» **THE TASK**: The span to repeat in the listing below runs from the line containing "(what : string)." to the line containing "(Z.eqb z 0)", inclusive. Repeat it exactly, and only it.

» **RECORDS TO USE**:
BEGIN

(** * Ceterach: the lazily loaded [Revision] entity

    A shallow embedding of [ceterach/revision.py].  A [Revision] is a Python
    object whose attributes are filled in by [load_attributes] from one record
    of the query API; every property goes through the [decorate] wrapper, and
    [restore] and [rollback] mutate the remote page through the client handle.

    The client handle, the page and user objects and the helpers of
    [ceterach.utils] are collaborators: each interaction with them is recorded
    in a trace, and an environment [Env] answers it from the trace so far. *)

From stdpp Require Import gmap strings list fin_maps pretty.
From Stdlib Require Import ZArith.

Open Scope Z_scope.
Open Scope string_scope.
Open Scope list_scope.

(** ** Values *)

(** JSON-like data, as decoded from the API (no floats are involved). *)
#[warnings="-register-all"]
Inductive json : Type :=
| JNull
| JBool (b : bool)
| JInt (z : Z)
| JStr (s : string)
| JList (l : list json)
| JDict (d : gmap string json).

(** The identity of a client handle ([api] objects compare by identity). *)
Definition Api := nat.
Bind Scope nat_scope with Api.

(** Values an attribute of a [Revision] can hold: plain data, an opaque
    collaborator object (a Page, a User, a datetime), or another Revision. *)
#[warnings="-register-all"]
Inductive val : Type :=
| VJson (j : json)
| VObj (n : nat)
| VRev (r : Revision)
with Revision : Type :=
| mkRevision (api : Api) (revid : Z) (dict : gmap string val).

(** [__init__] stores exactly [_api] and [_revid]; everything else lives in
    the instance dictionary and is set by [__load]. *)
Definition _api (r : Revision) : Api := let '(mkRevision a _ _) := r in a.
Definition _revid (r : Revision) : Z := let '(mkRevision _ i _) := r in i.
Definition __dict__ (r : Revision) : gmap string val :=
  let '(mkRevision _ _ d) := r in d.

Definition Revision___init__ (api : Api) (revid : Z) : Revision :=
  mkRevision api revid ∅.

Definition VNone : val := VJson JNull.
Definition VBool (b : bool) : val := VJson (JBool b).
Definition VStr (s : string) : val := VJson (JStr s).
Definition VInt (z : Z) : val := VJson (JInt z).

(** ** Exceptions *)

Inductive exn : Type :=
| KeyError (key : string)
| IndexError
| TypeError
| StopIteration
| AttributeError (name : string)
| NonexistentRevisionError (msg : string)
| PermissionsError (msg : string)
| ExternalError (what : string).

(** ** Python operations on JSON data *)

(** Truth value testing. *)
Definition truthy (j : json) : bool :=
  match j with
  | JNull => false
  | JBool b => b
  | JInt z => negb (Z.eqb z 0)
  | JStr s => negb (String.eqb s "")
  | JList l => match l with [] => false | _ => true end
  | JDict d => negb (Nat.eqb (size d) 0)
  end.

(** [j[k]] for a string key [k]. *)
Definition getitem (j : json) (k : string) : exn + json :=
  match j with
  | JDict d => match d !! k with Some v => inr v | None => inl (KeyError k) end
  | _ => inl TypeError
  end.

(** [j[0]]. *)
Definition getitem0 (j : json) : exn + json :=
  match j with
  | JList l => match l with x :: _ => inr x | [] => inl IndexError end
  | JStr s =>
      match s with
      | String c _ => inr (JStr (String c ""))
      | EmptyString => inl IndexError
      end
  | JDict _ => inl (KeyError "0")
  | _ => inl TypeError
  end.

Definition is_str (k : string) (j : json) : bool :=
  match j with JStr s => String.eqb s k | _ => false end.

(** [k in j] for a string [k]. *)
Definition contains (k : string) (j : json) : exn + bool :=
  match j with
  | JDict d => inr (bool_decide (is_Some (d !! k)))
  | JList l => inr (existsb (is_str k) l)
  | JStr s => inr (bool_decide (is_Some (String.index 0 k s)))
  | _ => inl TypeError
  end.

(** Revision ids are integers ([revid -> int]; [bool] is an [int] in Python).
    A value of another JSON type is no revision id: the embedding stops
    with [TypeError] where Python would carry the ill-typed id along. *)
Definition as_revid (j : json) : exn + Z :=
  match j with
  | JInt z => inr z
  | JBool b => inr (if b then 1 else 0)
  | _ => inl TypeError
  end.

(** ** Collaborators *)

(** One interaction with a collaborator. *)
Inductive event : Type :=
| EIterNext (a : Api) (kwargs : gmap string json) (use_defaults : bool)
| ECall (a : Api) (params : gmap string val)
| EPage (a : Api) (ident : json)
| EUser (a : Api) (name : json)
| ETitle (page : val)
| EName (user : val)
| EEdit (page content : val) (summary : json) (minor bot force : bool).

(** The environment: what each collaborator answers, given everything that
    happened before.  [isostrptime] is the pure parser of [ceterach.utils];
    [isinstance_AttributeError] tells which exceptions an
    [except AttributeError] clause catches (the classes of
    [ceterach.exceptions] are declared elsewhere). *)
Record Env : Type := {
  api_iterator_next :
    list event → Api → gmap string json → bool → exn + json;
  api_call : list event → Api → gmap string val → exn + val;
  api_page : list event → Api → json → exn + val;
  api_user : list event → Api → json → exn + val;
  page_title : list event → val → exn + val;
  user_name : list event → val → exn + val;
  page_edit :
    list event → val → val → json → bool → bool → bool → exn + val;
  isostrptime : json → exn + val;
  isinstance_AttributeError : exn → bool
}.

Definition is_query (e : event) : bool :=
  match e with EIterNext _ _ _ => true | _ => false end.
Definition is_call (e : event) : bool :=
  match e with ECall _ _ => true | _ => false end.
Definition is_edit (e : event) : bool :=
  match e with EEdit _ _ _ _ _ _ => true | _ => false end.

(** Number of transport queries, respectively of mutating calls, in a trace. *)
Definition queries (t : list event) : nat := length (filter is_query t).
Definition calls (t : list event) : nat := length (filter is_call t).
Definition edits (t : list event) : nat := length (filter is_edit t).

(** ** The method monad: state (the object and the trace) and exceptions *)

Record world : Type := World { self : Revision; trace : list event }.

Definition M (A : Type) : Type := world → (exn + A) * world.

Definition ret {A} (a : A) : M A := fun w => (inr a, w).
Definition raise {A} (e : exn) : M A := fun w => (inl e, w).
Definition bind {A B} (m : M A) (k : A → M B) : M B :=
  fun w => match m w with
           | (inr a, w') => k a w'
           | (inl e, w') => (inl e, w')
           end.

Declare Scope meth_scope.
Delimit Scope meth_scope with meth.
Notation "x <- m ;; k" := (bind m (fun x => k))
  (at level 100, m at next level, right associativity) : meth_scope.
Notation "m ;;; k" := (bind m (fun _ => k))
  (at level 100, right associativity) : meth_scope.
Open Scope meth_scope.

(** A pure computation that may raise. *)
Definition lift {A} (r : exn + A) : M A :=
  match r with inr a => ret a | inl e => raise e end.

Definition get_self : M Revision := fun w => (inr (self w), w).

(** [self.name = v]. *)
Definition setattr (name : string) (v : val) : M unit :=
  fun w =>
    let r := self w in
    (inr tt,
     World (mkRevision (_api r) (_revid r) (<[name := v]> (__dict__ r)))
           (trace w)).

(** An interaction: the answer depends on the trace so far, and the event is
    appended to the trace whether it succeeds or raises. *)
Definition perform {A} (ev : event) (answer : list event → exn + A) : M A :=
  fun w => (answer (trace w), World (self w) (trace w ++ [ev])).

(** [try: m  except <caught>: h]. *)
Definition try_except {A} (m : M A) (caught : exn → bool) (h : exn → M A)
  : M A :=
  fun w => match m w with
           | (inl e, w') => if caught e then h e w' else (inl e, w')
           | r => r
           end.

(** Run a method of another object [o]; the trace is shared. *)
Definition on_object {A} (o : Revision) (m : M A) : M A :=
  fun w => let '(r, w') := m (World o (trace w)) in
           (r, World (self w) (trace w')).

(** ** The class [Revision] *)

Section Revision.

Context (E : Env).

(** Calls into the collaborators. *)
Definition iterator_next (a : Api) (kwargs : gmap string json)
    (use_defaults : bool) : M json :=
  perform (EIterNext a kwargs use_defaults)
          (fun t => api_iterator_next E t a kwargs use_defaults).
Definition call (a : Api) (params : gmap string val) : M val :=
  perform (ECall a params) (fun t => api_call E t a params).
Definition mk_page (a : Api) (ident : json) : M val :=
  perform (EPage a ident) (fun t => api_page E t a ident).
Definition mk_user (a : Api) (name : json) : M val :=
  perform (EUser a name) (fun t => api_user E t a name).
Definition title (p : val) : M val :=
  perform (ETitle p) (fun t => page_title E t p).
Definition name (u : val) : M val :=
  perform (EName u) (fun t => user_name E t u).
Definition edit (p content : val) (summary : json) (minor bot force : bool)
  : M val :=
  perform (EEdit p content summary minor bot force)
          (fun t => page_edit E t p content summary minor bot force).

END

» **ANSWER TO THE EXERCISE**:
| ExternalError (what : string).

(** ** Python operations on JSON data *)

(** Truth value testing. *)
Definition truthy (j : json) : bool :=
  match j with
  | JNull => false
  | JBool b => b
  | JInt z => negb (Z.eqb z 0)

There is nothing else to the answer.